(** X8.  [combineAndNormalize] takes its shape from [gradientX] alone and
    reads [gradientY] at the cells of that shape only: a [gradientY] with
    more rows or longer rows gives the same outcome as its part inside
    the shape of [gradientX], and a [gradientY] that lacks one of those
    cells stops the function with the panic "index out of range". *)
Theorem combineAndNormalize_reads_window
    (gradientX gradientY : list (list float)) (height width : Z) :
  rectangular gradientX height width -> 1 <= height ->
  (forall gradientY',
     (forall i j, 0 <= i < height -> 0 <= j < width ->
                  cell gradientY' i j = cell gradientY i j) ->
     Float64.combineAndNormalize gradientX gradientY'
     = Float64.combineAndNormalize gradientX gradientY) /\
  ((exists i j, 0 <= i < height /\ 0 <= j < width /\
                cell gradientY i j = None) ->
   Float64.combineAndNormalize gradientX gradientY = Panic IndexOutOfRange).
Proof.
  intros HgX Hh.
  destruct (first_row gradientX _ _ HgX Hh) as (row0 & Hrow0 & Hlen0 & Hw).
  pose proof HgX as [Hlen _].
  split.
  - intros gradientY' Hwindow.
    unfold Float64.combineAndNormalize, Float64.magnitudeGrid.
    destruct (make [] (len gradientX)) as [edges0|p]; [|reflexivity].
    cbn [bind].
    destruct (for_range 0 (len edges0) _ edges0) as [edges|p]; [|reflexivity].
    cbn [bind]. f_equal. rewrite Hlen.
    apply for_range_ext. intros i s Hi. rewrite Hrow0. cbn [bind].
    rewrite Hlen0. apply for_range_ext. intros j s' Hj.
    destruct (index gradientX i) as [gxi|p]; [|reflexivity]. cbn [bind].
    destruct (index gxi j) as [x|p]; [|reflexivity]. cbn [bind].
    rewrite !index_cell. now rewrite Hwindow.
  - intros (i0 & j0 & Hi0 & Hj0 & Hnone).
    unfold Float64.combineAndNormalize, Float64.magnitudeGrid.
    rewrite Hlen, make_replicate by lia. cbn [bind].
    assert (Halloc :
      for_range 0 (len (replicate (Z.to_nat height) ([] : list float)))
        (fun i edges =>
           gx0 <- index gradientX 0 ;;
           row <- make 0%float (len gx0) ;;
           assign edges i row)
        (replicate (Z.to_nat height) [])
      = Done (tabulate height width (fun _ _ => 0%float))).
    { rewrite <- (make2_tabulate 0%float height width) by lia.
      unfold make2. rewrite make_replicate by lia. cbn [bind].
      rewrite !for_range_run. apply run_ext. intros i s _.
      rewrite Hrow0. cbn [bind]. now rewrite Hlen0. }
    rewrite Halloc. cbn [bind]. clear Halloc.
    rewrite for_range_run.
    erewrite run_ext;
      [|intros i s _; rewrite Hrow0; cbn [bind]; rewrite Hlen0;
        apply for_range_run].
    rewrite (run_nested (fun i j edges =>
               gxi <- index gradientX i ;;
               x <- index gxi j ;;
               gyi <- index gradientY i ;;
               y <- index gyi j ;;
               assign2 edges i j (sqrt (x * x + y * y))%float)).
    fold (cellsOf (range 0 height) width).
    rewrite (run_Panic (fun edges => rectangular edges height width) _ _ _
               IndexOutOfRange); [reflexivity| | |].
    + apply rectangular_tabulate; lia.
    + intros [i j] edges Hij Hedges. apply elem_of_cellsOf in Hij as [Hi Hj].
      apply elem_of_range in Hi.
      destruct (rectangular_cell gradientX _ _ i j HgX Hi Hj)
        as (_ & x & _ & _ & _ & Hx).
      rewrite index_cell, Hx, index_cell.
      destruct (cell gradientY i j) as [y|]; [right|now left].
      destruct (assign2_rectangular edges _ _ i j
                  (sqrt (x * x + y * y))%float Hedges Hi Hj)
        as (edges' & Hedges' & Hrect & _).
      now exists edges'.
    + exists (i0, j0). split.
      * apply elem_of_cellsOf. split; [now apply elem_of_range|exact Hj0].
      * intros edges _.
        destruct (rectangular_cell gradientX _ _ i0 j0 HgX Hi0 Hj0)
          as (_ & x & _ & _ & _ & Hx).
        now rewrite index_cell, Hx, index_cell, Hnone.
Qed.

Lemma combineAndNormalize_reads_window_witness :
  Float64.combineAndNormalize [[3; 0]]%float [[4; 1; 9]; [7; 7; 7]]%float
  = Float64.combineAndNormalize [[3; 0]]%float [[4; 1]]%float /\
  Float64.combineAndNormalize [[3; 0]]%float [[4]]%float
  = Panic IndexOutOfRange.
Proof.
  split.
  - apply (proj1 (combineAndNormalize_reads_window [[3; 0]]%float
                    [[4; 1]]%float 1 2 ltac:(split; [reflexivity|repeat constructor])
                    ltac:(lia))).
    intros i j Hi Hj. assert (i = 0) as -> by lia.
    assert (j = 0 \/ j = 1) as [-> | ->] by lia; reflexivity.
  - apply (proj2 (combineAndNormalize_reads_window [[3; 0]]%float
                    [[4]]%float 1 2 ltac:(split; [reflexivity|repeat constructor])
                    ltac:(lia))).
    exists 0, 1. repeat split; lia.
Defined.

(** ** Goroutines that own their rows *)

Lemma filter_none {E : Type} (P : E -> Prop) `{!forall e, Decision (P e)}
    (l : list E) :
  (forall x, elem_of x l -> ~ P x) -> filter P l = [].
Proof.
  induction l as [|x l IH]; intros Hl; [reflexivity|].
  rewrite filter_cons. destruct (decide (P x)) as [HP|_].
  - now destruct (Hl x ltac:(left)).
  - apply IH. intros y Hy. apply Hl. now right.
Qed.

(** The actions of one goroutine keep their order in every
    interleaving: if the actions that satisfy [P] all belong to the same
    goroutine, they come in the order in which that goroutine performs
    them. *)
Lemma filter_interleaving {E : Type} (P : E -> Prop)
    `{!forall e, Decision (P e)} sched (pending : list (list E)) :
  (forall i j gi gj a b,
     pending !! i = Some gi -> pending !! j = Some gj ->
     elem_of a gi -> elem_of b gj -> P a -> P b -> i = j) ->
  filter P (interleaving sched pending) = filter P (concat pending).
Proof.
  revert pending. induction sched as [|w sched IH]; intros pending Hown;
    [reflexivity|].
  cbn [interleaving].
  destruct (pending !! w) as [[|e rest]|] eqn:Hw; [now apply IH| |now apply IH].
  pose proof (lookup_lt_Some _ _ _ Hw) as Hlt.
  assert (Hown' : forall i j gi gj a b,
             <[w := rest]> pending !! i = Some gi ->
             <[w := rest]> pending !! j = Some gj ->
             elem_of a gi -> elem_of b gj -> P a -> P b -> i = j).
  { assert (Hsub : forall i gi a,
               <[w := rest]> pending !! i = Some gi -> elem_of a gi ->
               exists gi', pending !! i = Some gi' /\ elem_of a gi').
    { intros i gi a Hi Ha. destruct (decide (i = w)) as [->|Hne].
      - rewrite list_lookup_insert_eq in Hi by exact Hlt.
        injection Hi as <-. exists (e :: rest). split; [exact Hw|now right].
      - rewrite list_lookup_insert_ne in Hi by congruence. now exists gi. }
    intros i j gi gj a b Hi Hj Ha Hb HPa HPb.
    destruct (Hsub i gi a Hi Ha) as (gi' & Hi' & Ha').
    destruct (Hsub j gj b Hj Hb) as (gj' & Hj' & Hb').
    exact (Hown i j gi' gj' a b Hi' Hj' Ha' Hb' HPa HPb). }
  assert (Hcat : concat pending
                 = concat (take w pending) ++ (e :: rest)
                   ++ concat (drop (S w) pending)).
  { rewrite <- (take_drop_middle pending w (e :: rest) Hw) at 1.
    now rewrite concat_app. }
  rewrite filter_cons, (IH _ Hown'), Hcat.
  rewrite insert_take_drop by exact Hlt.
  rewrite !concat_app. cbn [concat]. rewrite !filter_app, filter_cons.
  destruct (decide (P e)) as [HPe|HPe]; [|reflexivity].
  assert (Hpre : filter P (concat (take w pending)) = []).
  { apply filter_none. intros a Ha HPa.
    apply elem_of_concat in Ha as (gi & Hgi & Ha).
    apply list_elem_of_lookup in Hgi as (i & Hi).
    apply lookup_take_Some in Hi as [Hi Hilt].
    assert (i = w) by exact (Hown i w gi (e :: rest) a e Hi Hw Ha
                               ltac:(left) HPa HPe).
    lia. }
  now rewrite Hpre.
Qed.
▬▬▬▬▬▬▬▬▬▬
**EXERCISE:** Retype the listing above, word for word, from its first line to the line containing "(fun _ _ => 0%float))).", both ends included.

**WORKED SOLUTION:**
(** X8.  [combineAndNormalize] takes its shape from [gradientX] alone and
    reads [gradientY] at the cells of that shape only: a [gradientY] with
    more rows or longer rows gives the same outcome as its part inside
    the shape of [gradientX], and a [gradientY] that lacks one of those
    cells stops the function with the panic "index out of range". *)
Theorem combineAndNormalize_reads_window
    (gradientX gradientY : list (list float)) (height width : Z) :
  rectangular gradientX height width -> 1 <= height ->
  (forall gradientY',
     (forall i j, 0 <= i < height -> 0 <= j < width ->
                  cell gradientY' i j = cell gradientY i j) ->
     Float64.combineAndNormalize gradientX gradientY'
     = Float64.combineAndNormalize gradientX gradientY) /\
  ((exists i j, 0 <= i < height /\ 0 <= j < width /\
                cell gradientY i j = None) ->
   Float64.combineAndNormalize gradientX gradientY = Panic IndexOutOfRange).
Proof.
  intros HgX Hh.
  destruct (first_row gradientX _ _ HgX Hh) as (row0 & Hrow0 & Hlen0 & Hw).
  pose proof HgX as [Hlen _].
  split.
  - intros gradientY' Hwindow.
    unfold Float64.combineAndNormalize, Float64.magnitudeGrid.
    destruct (make [] (len gradientX)) as [edges0|p]; [|reflexivity].
    cbn [bind].
    destruct (for_range 0 (len edges0) _ edges0) as [edges|p]; [|reflexivity].
    cbn [bind]. f_equal. rewrite Hlen.
    apply for_range_ext. intros i s Hi. rewrite Hrow0. cbn [bind].
    rewrite Hlen0. apply for_range_ext. intros j s' Hj.
    destruct (index gradientX i) as [gxi|p]; [|reflexivity]. cbn [bind].
    destruct (index gxi j) as [x|p]; [|reflexivity]. cbn [bind].
    rewrite !index_cell. now rewrite Hwindow.
  - intros (i0 & j0 & Hi0 & Hj0 & Hnone).
    unfold Float64.combineAndNormalize, Float64.magnitudeGrid.
    rewrite Hlen, make_replicate by lia. cbn [bind].
    assert (Halloc :
      for_range 0 (len (replicate (Z.to_nat height) ([] : list float)))
        (fun i edges =>
           gx0 <- index gradientX 0 ;;
           row <- make 0%float (len gx0) ;;
           assign edges i row)
        (replicate (Z.to_nat height) [])
      = Done (tabulate height width (fun _ _ => 0%float))).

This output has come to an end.